Authors: Yasmine Sherif and Petra Heusser*
Education is in crisis across the globe. Climate change is one of the leading causes.
In 2024, approximately 242 million students experienced school disruptions due to climate events. The education sector experiences financial losses of US$4 billion annually due to cyclones alone.
The power, frequency and impact of these climate hazards are becoming more severe every year, especially on the frontlines of armed conflict, forced displacement and protracted crises. When disasters hit, education is one of the first sectors to be impacted, leading to both economic and non-economic loss and damage. This can include damaged or destroyed infrastructure, lost school days, reduced learning capacity, psychosocial distress and trauma, and possible long-term dropout.
A staggering 234 million children in crises need urgent support to access quality education, according to Education Cannot Wait (ECW). Of these, over 85 million are out of school all together.
Take a look at the 2022 floods in Pakistan, which damaged or destroyed nearly 30,000 schools and put the education of more than 3.5 million children on hold. Billions of dollars are still needed to rebuild from this disaster. Education should be a central pillar of these efforts. It’s an investment in fast-acting, lifesaving humanitarian action, and an investment in long-term climate resilience and sustainable development.
Last year, heavy flooding devastated regions of the Sahel, East Africa and Central Asia, while severe droughts gripped Northwestern and Southern Africa, as well as parts of the Americas. This is exacerbating food insecurity and driving record levels of displacement globally, according to UN OCHA.
As these crises come together, we see more insecurity, more conflict, more forced displacement and more children out of school.
Education Action Essential Toward Climate Action
Education can play a catalytic role in climate change mitigation and adaptation investments by shaping mindsets, behaviours skills and innovation. Those with more education exhibit greater disaster preparedness and response, experience reduced adverse effects and recover more quickly from disasters. Women’s education is particularly instrumental in improving the adaptive capacity of their families and communities, and making children more resilient to climate change.
The importance of addressing the impact of climate change on education, and leveraging education to take climate action, was recognised in the Declaration on the Common Agenda for Education and Climate Change at COP28 in Dubai, which has since been endorsed by 91 States.
And yet, very little climate finance goes to education – only 1.5% in 2021. Moreover, just 2.4% of climate finance supported child-responsive activities between 2006 and 2023.
Enter the newly set up Fund for Responding to Loss and Damage (FRLD), which is currently being operationalised. The fund represents a groundbreaking opportunity to make education – especially in climate-vulnerable and crisis-affected countries –central to climate action by acknowledging and addressing the economic and non-economic loss and damage related to the adverse effects of climate change.
A Value Proposition
Recently, the Geneva Global Hub for Education in Emergencies (EiE Hub) and its members delivered an important message to the Executive Director and the Board Members of the FRLD. The message highlights both the vulnerability of education to climate change and its critical role in the response to the climate emergency, calling on the FRLD to prioritise education in its allocations.

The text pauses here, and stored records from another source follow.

(** The slots of an account against a database that holds its slots that are not 0. *)
Lemma assert_slots_written (a : Z) (all l : list (Z * Z)) (tx : Tx) :
  NoDup all.*1 -> (forall e, slots tx a e <-> e ∈ all /\ nonzero e) -> (forall k, is_ok (seek_by_key_subkey a k tx) = true) ->
  l ⊆ all ->
  (Forall nonzero l -> assert_slots a l tx = Return (Ok tt)) /\
  (Exists (fun kv => kv.2 = 0) l -> exists slot, (slot, 0) ∈ l /\ assert_slots a l tx = Return (Err (Assertion (MissingSlot slot 0)))).
Proof.
  intros Hnd Hs Hseek. induction l as [|[k v] l IH]; intros Hsub.
  { split; [done|]. by intros ?%Exists_nil. }
  destruct IH as [IHok IHbad]; [intros e He; apply Hsub; by right|].
  assert (Hin : (k, v) ∈ all) by (apply Hsub; by left). cbn [assert_slots].
  specialize (Hseek k). destruct (seek_by_key_subkey a k tx) as [r|] eqn:Hr; [|done]. apply seek_law in Hr.
  destruct (decide (v = 0)) as [->|Hv].
  - assert (Hmiss : match r with
      | Some (k0, v0) => if k0 =? k then _ ← assert (0 =? v0); assert_slots a l tx
                         else Return (Err (Assertion (MissingSlot k 0)))
      | None => Return (Err (Assertion (MissingSlot k 0))) end = Return (Err (Assertion (MissingSlot k 0)))).
    { destruct r as [[k' v']|]; [|done]. destruct Hr as (Hsl & _). apply Hs in Hsl as [Hin' Hnz].
      destruct (Z.eqb_spec k' k) as [->|]; [|done]. destruct Hnz. cbn. by eapply elem_of_keys. }
    rewrite Hmiss. split; [intros Hall; apply list.Forall_cons in Hall as [Hnz _]; by destruct Hnz|].
    intros _. exists k. split; [by left|done].
  - assert (Hk : slots tx a (k, v)) by (by apply Hs).
    assert (Hfound : r = Some (k, v)).
    { destruct r as [[k' v']|]; [|specialize (Hr _ _ Hk); lia]. destruct Hr as (Hsl & Hle & Hmin).
      specialize (Hmin _ _ Hk ltac:(lia)). assert (k' = k) as -> by lia. apply Hs in Hsl as [Hin' _].
      by rewrite (elem_of_keys all k v' v). }
    rewrite Hfound, Z.eqb_refl. cbn. rewrite Z.eqb_refl. cbn. split.
    + intros Hall. apply list.Forall_cons in Hall as [_ Hall]. by apply IHok.
    + intros [?|Hex]%Exists_cons; [done|]. destruct (IHbad Hex) as (slot & Hsl & Hres). exists slot. split; [by right|done].
Qed.
(** Induction on a tree, with the hypothesis for every entry of a directory. *)
Fixpoint Tree_entries_ind (t : Tree) : P t :=
  match t with
  | File => HFile
  | Dir entries =>
      HDir entries ((fix all es : Forall (fun e => P e.2) es :=
        match es with [] => List.Forall_nil _ | e :: es' => List.Forall_cons _ e es' (Tree_entries_ind e.2) (all es') end) entries)
  | Unreadable => HUnreadable
  end.
End Tree_induction.

Lemma elem_of_walk (t : Tree) (p x : Path) : x ∈ walk p t <-> exists q, x = p ++ q /\ located t q.
Proof.
  revert p. induction t as [|entries IH|] using Tree_entries_ind; intros p; cbn.
  - rewrite list_elem_of_singleton. split; [intros ->; exists []; rewrite app_nil_r; by eauto using located_here|].
    intros (q & -> & Hq). inversion Hq. by rewrite app_nil_r.
  - rewrite Forall_forall in IH. rewrite elem_of_cons, list_elem_of_In, in_concat. split.
    + intros [->|(l & Hl & Hx)]; [exists []; rewrite app_nil_r; by eauto using located_here|].
      apply list_elem_of_In, list_elem_of_fmap in Hl as ([n t] & -> & Hin). apply list_elem_of_In, (IH _ Hin) in Hx as (q & -> & Hq).
      exists (n :: q). rewrite <- app_assoc. split; [done|]. by eapply located_below.
    + intros (q & -> & Hq). inversion Hq as [|? n t q' Hin Hq']; subst; [left; by rewrite app_nil_r|right].
      exists (walk (p ++ [n]) t). split.
      * apply list_elem_of_In, list_elem_of_fmap. by exists (n, t).
      * apply list_elem_of_In, (IH _ Hin). exists q'. by rewrite <- app_assoc.
  - rewrite list_elem_of_singleton. split; [intros ->; exists []; rewrite app_nil_r; by eauto using located_here|].
    intros (q & -> & Hq). inversion Hq. by rewrite app_nil_r.
Qed.

(** A test below a path: the file itself, whatever its name, or an entry with the
    extension, be it a file or not, below a directory. *)
Definition test_at (fs : Path -> option Tree) (p t : Path) : Prop :=
  (fs p = Some File /\ t = p) \/
  exists tree q, fs p = Some tree /\ tree ≠ File /\ located tree q /\ t = p ++ q /\ extension t = Some "json"%string.

Lemma find_spec (fs : Path -> option Tree) (p : Path) :
  Sorted path_le (find_all_json_tests fs p) /\ forall t, t ∈ find_all_json_tests fs p <-> test_at fs p t.
Proof.
  unfold find_all_json_tests, test_at. split; [apply Sorted_merge_sort, _|]. intros t. rewrite merge_sort_Permutation.
  destruct (fs p) as [tree|]; [|split; [by intros ?%not_elem_of_nil|by intros [[? _]|(? & ? & ? & _)]]].
  destruct tree as [|entries|]; [rewrite list_elem_of_singleton|rewrite list_elem_of_filter, elem_of_walk..].
  - split; [intros ->; by left|]. intros [[_ ->]|(? & ? & [= <-] & ? & _)]; done.
  - split; [intros (He & q & -> & Hq); right; exists (Dir entries), q; by auto|].
    intros [[? _]|(? & q & [= <-] & _ & Hq & -> & He)]; by eauto.
  - split; [intros (He & q & -> & Hq); right; exists Unreadable, q; by auto|].
    intros [[? _]|(? & q & [= <-] & _ & Hq & -> & He)]; by eauto.
Qed.

(** A path at which there is nothing has no tests, and so they pass. *)
Lemma nothing_passes {E : Type} (execute_test : Path -> outcome (result unit E)) (fs : Path -> option Tree) (p : Path) :
  fs p = None -> main execute_test (find_all_json_tests fs) [p] = Return ExitSuccess.
Proof. intros Hp. unfold main, total_errors, find_all_json_tests. by rewrite Hp. Qed.

(** ** eelstest *)

Section Eelstest.
Context `{TestDb} {Block StageError : Type}.
Context (new_provider : SpecId -> Tx) (genesis_block : SealedHeader -> Block) (try_recover : Block -> bool).
Context (insert_block : Block -> Tx -> result unit ProviderError * Tx) (decode : Bytes -> result Block RlpError).
Context (increment_receipts commit_headers : Tx -> outcome Tx) (block_number : Block -> Z).
Context (execution_stage : SpecId -> option Z -> Tx -> result unit StageError * Tx).

(** Outside: the text of a file, if it can be read, and the cases in it. *)
Context (read_to_string : Path -> option string) (from_str : string -> option (list (string * BlockchainTest))).

Local Abbreviation run_case := (execute_case new_provider genesis_block try_recover insert_block decode increment_receipts
  commit_headers block_number execution_stage).

(** [execute_test] on a path: reading is unwrapped, a text that is no test an error. *)
Definition execute_test_at (t : Path) : outcome (result unit TestError) :=
  match read_to_string t with
  | None => Panic
  | Some s =>
      match from_str s with
      | None => Return (Err SerdeDeserialize)
      | Some cases =>
          execute_test new_provider genesis_block try_recover insert_block decode increment_receipts commit_headers
            block_number execution_stage cases
      end
  end.

(** eelstest, run on [paths]. *)
Definition eelstest_main (fs : Path -> option Tree) (paths : list Path) : outcome Exit :=
  main execute_test_at (find_all_json_tests fs) paths.

Lemma execute_test_passes (cases : list (string * BlockchainTest)) :
  execute_test new_provider genesis_block try_recover insert_block decode increment_receipts commit_headers block_number
    execution_stage cases = Return (Ok tt) <->
  forall name case, (name, case) ∈ cases -> ForkSpec.excluded (network case) = false -> run_case name case = Return (Ok tt).
Proof.
  induction cases as [|[n c] l IH]; [by split; [intros _ ? ? ?%not_elem_of_nil|]|]. cbn [execute_test].
  destruct (ForkSpec.excluded (network c)) eqn:Hx.
  - rewrite IH. split; intros Hall name case Hin Hn.
    + apply elem_of_cons in Hin as [[= -> ->]|Hin]; [congruence|by apply Hall].
    + by apply Hall; [right|].
  - unfold mbind, outcome_bind. split.
    + destruct (run_case n c) as [[[]|e]| |] eqn:Hc; try done. intros Hl name case [[= -> ->]|Hin]%elem_of_cons Hn; [done|].
      by apply (proj1 IH Hl).
    + intros Hall. rewrite (Hall n c); [|by left|done]. apply IH. intros name case Hin Hn. by apply Hall; [right|].
Qed.

(** C38. eelstest ends with success exactly when every test it finds passes: whatever
    order directories are listed in, every file it is given, and every entry named
    *.json below a directory it is given, can be read, holds tests, and every case of
    it that is not of an excluded fork comes out as [execute_case] demands. Otherwise
    it fails, or panics when some test does. What cannot be found is not missed: a
    path at which there is nothing is no failure. *)
Theorem eelstest_verdict (fs : Path -> option Tree) (paths : list Path) :
  (eelstest_main fs paths = Return ExitSuccess <->
   forall p t, p ∈ paths -> test_at fs p t ->
     exists s cases, read_to_string t = Some s /\ from_str s = Some cases /\
       forall name case, (name, case) ∈ cases -> ForkSpec.excluded (network case) = false ->
         run_case name case = Return (Ok tt)) /\
  (returns (eelstest_main fs paths) <-> forall p t, p ∈ paths -> test_at fs p t -> returns (execute_test_at t)) /\
  ((forall p, p ∈ paths -> fs p = None) -> eelstest_main fs paths = Return ExitSuccess).
Proof.
  assert (Hfind : forall p t, t ∈ find_all_json_tests fs p <-> test_at fs p t) by (intros; apply find_spec).
  assert (Hmain : eelstest_main fs paths = Return ExitSuccess <->
    forall p t, p ∈ paths -> test_at fs p t -> passes execute_test_at t).
  { unfold eelstest_main. rewrite main_success. by setoid_rewrite Hfind. }
  split; [|split].
  - rewrite Hmain. unfold passes, execute_test_at. split; intros Hall p t Hp Ht; specialize (Hall p t Hp Ht).
    + destruct (read_to_string t) as [s|]; [|done]. destruct (from_str s) as [cases|] eqn:Hs; [|done].
      exists s, cases. do 2 (split; [done|]). by apply execute_test_passes.
    + destruct Hall as (s & cases & -> & -> & Hc). by apply execute_test_passes.
  - unfold eelstest_main. rewrite main_returns. by setoid_rewrite Hfind.
  - intros Hnone. apply Hmain. intros p t Hp [[Hf _]|(tree & q & Hf & _)]; by rewrite Hnone in Hf.
Qed.

End Eelstest.

(** ** ethertest and blocktest *)

Section Others.
Context {E : Type} (execute_test : Path -> outcome (result unit E)).

Definition ethertest_main (fs : Path -> option Tree) (paths : list Path) : outcome Exit :=
  main execute_test (find_all_json_tests fs) paths.
Definition blocktest_main (fs : Path -> option Tree) (paths : list Path) : outcome Exit :=
  main_strict execute_test (find_all_json_tests fs) paths.

(** They succeed on the same tests. *)
Lemma drivers_agree (fs : Path -> option Tree) (paths : list Path) :
  blocktest_main fs paths = Return ExitSuccess <-> ethertest_main fs paths = Return ExitSuccess.
Proof. apply main_strict_success. Qed.

(** The sender of a fixture's transaction, from its private key; outside: the curve
    and the address of a public key. *)
Definition recover_address {Key PublicKey Address : Type} (from_slice : list Byte.byte -> option Key)
    (to_encoded_point : Key -> list Byte.byte) (from_raw_public_key : list Byte.byte -> Address)
    (private_key : list Byte.byte) : option Address :=
  key ← from_slice private_key; Some (from_raw_public_key (drop 1 (to_encoded_point key))).

(** An address that may be the empty string. *)
Definition deserialize_maybe_empty {Address ParseError : Type} (parse : string -> result Address ParseError) (s : string) :
    result (option Address) ParseError :=
  if String.eqb s EmptyString then Ok None
  else match parse s with Ok a => Ok (Some a) | Err e => Err e end.

End Others.

(** ** Examples *)

(** A directory with two tests, another file, and a directory named like a test. *)
Definition example_tree : Tree :=
  Dir [("b.json", File); ("a.txt", File); (".json", File); ("sub", Dir [("z.tar.json", File)]); ("a.json", Dir [])]%string.
Definition example_fs (p : Path) : option Tree :=
  if decide (p = ["tests"%string]) then Some example_tree else if decide (p = ["one.txt"%string]) then Some File else None.

Example find_example :
  find_all_json_tests example_fs ["tests"%string] =
    [["tests"; "a.json"]; ["tests"; "b.json"]; ["tests"; "sub"; "z.tar.json"]]%string /\
  find_all_json_tests example_fs ["one.txt"%string] = [["one.txt"%string]] /\ find_all_json_tests example_fs ["no"%string] = [].
Proof. by vm_compute. Qed.

(** A test that fails makes the drivers fail, the strict one by a panic. *)
Definition example_test (t : Path) : outcome (result unit nat) :=
  Return (if decide (last t = Some "b.json"%string) then Err 5 else Ok tt).

Example main_example :
  main example_test (find_all_json_tests example_fs) [["tests"%string]] = Return ExitFailure /\
  main_strict example_test (find_all_json_tests example_fs) [["tests"%string]] = Panic /\
  main example_test (find_all_json_tests example_fs) [["one.txt"%string]; ["no"%string]] = Return ExitSuccess.
Proof. by vm_compute. Qed.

The recommendations include establishing education as a core priority area within the FRLD’s investment framework, establishing child-specific indicators for monitoring and evaluation, and ensuring that the means are in place to deliver these investments quickly. For children and youth, continuity of safe and inclusive education is an essential component of our humanitarian response and resilience-building efforts to both sudden-onset or slow-onset events. The long-term resilience of education systems, as well as the responsiveness of interventions to address loss and damage, can make all the difference to successful recovery.
Furthermore, children and youth from across the globe – especially crisis-affected countries that are highly vulnerable to climate impacts – must be meaningfully engaged in establishing policies and procedures for the new fund through consultative forums and other relevant mechanisms.
As countries update their Nationally Determined Contributions ahead of COP30 in Brazil, it is critical that education is appropriately reflected among national priorities to access climate financing, and that ECW and its partners are enabled to provide life-saving education services for children and adolescents impacted by the intersecting crises of climate change, conflict and displacement.
Our investment in education today is an investment in a low-carbon, climate-resilient future. It’s our investment in the vast potential of the human race.
* Petra Heusser Executive Director Petra Heusser has worked for the past 17 years in the international humanitarian field for the protection and education of children, refugees and migrants. Since its establishment in late 2020, Petra heads the Geneva Global Hub for Education in Emergencies Secretariat and strategically steers collective objectives. Petra worked previously for the UNICEF-led Global Child Protection Area of Responsibility and has extensive field experience spanning Latin America, Africa, and Southeast Asia, collaborating with Governments, UN agencies and civil society organisations.